BEGIN

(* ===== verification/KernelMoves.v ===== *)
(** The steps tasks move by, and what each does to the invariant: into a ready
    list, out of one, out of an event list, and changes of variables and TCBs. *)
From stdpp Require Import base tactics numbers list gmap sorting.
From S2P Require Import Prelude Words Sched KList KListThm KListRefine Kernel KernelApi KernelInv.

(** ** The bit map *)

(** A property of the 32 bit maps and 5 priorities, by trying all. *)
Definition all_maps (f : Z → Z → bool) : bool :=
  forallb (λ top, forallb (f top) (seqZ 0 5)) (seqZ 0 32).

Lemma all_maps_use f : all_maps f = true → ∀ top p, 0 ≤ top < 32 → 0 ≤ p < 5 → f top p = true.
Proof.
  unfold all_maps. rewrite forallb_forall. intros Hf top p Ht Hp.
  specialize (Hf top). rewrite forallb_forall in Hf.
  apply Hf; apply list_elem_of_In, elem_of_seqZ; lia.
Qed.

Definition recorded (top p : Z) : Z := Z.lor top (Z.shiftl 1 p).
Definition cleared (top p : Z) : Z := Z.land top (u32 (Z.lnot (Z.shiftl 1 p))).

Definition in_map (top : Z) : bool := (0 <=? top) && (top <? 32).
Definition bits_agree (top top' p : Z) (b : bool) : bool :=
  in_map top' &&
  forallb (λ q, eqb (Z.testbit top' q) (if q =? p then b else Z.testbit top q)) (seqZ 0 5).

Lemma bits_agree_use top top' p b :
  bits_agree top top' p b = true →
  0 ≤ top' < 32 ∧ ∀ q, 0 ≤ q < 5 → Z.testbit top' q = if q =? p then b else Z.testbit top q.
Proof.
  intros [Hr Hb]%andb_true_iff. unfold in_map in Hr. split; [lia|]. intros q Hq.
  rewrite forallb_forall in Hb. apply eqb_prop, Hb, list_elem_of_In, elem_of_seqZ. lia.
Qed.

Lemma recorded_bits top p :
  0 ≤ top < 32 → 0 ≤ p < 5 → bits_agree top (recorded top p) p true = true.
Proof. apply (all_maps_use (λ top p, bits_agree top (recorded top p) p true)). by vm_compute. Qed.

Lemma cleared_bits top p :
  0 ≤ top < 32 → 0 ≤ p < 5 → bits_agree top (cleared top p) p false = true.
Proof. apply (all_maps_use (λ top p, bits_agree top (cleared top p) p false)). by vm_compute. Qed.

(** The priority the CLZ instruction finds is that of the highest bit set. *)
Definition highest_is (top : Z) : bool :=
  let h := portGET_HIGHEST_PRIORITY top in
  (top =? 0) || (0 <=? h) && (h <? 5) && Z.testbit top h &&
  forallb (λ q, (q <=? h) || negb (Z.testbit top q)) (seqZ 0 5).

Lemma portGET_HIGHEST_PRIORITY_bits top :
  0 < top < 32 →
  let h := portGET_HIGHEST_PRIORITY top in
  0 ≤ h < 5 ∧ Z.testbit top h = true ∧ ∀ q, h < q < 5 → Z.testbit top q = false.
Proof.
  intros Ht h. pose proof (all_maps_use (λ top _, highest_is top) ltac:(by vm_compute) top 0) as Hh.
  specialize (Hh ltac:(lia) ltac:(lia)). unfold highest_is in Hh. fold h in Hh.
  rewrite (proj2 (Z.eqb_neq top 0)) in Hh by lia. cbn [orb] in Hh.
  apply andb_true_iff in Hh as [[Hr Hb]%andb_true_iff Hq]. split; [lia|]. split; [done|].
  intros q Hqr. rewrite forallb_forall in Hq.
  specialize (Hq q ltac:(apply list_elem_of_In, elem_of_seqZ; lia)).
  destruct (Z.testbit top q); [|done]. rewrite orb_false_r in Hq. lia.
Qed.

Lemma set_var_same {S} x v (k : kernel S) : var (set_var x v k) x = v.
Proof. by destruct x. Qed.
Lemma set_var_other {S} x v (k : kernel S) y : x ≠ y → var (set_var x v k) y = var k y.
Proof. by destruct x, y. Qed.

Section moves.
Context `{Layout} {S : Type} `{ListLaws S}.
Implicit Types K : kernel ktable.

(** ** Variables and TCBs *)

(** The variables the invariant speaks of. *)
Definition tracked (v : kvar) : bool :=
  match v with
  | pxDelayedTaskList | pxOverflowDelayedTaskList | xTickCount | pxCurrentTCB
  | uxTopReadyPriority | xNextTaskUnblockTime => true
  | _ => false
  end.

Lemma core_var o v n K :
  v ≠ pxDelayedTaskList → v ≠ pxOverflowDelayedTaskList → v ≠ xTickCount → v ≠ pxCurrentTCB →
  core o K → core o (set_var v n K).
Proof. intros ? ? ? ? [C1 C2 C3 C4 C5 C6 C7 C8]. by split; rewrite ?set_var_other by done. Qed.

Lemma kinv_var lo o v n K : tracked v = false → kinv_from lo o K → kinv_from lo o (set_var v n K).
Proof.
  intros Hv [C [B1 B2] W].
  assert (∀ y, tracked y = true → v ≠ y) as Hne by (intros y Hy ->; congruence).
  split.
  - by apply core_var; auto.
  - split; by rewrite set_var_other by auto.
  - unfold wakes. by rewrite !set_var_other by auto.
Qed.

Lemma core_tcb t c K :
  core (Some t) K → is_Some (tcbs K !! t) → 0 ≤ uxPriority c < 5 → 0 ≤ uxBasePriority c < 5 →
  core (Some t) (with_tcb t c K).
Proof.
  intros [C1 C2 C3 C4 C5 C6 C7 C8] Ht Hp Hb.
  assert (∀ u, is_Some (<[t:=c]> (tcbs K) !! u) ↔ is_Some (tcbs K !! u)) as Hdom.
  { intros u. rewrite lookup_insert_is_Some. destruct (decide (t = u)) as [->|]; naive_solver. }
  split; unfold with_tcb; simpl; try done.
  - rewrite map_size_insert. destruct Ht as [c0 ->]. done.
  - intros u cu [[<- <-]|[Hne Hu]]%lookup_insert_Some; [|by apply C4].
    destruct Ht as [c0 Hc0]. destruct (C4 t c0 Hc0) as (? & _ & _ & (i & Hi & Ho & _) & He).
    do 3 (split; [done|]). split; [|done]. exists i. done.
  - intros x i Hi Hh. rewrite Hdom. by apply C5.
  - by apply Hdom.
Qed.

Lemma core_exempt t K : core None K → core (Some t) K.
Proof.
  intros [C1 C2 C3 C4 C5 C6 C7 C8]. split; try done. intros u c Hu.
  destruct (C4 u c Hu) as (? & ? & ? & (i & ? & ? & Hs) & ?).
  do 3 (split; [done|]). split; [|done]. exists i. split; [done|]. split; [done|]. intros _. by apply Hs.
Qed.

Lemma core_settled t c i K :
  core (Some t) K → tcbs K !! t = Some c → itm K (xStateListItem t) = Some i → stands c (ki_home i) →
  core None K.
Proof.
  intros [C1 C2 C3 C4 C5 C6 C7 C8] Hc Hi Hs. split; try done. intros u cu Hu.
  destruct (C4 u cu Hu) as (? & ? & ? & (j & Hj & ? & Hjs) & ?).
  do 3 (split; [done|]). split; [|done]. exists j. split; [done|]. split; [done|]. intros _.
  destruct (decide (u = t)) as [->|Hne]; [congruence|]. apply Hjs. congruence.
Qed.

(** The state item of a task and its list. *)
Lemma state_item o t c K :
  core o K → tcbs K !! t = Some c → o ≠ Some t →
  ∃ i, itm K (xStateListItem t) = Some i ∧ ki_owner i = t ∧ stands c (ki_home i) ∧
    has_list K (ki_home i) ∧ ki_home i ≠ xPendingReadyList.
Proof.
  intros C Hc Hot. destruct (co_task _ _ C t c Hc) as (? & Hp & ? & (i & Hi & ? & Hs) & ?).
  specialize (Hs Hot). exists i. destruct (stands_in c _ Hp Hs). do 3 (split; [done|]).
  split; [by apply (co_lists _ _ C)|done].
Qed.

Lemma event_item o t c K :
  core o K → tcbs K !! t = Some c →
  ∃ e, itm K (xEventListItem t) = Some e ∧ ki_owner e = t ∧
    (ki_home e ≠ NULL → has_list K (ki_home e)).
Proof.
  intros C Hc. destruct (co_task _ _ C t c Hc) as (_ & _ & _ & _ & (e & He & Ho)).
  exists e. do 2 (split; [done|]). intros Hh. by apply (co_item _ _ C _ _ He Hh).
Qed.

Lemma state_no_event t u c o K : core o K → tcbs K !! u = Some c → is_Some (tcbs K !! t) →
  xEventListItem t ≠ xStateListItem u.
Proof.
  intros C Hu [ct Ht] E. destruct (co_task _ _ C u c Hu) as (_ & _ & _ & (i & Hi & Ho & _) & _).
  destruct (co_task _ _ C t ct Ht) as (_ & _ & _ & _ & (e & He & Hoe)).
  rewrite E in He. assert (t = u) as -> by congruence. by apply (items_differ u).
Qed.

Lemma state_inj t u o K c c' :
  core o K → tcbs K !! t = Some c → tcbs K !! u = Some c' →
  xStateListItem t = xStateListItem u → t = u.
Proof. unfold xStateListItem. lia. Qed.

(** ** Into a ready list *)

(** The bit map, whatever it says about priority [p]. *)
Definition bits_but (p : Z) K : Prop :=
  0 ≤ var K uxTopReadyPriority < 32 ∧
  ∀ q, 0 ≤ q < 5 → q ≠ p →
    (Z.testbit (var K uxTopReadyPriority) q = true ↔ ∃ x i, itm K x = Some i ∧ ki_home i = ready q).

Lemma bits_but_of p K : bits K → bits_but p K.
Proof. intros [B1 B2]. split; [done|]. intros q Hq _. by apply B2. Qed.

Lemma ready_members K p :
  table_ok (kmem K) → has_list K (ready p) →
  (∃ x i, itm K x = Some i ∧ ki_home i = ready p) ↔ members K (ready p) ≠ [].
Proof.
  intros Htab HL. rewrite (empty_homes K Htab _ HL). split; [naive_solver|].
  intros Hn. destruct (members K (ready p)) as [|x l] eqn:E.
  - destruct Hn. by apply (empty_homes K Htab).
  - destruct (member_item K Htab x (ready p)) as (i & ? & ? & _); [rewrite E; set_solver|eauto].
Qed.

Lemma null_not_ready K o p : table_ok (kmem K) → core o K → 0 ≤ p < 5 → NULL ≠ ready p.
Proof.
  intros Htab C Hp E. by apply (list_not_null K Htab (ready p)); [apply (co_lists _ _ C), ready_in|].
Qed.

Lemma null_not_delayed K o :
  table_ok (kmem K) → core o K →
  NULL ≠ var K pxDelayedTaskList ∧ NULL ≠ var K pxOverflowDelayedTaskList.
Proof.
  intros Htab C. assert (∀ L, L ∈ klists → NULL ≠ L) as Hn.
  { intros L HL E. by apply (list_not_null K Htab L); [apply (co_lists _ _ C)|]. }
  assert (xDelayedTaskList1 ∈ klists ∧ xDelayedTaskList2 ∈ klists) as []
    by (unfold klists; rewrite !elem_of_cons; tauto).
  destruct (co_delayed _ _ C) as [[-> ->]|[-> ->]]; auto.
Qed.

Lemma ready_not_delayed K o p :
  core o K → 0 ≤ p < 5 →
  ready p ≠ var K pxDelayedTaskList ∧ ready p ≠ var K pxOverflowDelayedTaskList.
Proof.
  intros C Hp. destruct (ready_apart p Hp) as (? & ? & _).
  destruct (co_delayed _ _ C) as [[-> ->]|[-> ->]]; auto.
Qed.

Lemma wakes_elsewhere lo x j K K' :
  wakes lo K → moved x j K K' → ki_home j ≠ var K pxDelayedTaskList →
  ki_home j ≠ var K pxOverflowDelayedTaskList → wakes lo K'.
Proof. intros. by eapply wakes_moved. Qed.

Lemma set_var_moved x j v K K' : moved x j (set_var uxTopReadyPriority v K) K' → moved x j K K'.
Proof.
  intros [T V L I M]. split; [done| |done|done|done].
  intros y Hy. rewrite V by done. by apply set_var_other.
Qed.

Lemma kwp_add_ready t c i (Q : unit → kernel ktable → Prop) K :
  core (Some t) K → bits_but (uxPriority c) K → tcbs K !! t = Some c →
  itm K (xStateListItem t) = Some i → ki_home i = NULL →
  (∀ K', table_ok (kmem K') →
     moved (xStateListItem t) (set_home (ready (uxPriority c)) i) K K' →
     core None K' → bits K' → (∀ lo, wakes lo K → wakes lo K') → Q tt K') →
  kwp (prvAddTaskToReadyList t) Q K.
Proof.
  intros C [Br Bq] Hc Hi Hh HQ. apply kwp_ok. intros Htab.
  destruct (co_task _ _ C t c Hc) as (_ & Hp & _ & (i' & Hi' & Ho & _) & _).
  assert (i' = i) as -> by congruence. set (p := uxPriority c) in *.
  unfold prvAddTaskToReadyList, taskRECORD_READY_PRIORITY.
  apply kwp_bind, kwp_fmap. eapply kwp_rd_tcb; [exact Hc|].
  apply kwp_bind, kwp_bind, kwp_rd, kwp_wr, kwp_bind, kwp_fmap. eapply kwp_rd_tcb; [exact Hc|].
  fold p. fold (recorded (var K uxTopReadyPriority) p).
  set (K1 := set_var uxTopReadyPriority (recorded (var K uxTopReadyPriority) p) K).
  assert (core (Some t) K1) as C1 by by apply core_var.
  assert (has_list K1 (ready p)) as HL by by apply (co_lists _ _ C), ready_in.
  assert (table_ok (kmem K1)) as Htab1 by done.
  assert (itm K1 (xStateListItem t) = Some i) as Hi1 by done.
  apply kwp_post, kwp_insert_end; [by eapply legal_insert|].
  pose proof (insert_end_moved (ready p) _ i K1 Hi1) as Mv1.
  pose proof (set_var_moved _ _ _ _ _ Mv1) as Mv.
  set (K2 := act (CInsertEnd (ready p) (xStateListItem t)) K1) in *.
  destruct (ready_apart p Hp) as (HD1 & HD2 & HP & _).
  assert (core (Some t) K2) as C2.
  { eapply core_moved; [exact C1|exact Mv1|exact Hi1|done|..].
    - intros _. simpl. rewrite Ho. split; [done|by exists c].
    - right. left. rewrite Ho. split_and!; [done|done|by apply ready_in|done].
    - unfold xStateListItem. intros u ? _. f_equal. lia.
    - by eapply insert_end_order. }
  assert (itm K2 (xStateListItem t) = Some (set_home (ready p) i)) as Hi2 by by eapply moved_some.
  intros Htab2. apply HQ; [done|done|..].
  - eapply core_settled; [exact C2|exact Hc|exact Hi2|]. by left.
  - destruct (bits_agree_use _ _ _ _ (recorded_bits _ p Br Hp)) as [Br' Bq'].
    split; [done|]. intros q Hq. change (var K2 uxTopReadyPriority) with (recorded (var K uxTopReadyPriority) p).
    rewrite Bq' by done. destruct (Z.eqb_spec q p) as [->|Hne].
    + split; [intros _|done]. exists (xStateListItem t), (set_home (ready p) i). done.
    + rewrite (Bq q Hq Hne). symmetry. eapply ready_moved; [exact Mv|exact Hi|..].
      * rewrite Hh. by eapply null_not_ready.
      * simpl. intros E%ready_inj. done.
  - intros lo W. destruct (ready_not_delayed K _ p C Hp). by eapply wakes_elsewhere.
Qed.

END

WORK INSTRUCTIONS:
"false = true." marks the last line to print; print everything from the first line of the data through that line, unchanged, and nothing more.

TASK RESPONSE:
(* ===== verification/KernelMoves.v ===== *)
(** The steps tasks move by, and what each does to the invariant: into a ready
    list, out of one, out of an event list, and changes of variables and TCBs. *)
From stdpp Require Import base tactics numbers list gmap sorting.
From S2P Require Import Prelude Words Sched KList KListThm KListRefine Kernel KernelApi KernelInv.

(** ** The bit map *)

(** A property of the 32 bit maps and 5 priorities, by trying all. *)
Definition all_maps (f : Z → Z → bool) : bool :=
  forallb (λ top, forallb (f top) (seqZ 0 5)) (seqZ 0 32).

Lemma all_maps_use f : all_maps f = true → ∀ top p, 0 ≤ top < 32 → 0 ≤ p < 5 → f top p = true.
Proof.
  unfold all_maps. rewrite forallb_forall. intros Hf top p Ht Hp.
  specialize (Hf top). rewrite forallb_forall in Hf.
  apply Hf; apply list_elem_of_In, elem_of_seqZ; lia.
Qed.

Definition recorded (top p : Z) : Z := Z.lor top (Z.shiftl 1 p).
Definition cleared (top p : Z) : Z := Z.land top (u32 (Z.lnot (Z.shiftl 1 p))).

Definition in_map (top : Z) : bool := (0 <=? top) && (top <? 32).
Definition bits_agree (top top' p : Z) (b : bool) : bool :=
  in_map top' &&
  forallb (λ q, eqb (Z.testbit top' q) (if q =? p then b else Z.testbit top q)) (seqZ 0 5).

Lemma bits_agree_use top top' p b :
  bits_agree top top' p b = true →
  0 ≤ top' < 32 ∧ ∀ q, 0 ≤ q < 5 → Z.testbit top' q = if q =? p then b else Z.testbit top q.
Proof.
  intros [Hr Hb]%andb_true_iff. unfold in_map in Hr. split; [lia|]. intros q Hq.
  rewrite forallb_forall in Hb. apply eqb_prop, Hb, list_elem_of_In, elem_of_seqZ. lia.
Qed.

Lemma recorded_bits top p :
  0 ≤ top < 32 → 0 ≤ p < 5 → bits_agree top (recorded top p) p true = true.
Proof. apply (all_maps_use (λ top p, bits_agree top (recorded top p) p true)). by vm_compute. Qed.

Lemma cleared_bits top p :
  0 ≤ top < 32 → 0 ≤ p < 5 → bits_agree top (cleared top p) p false = true.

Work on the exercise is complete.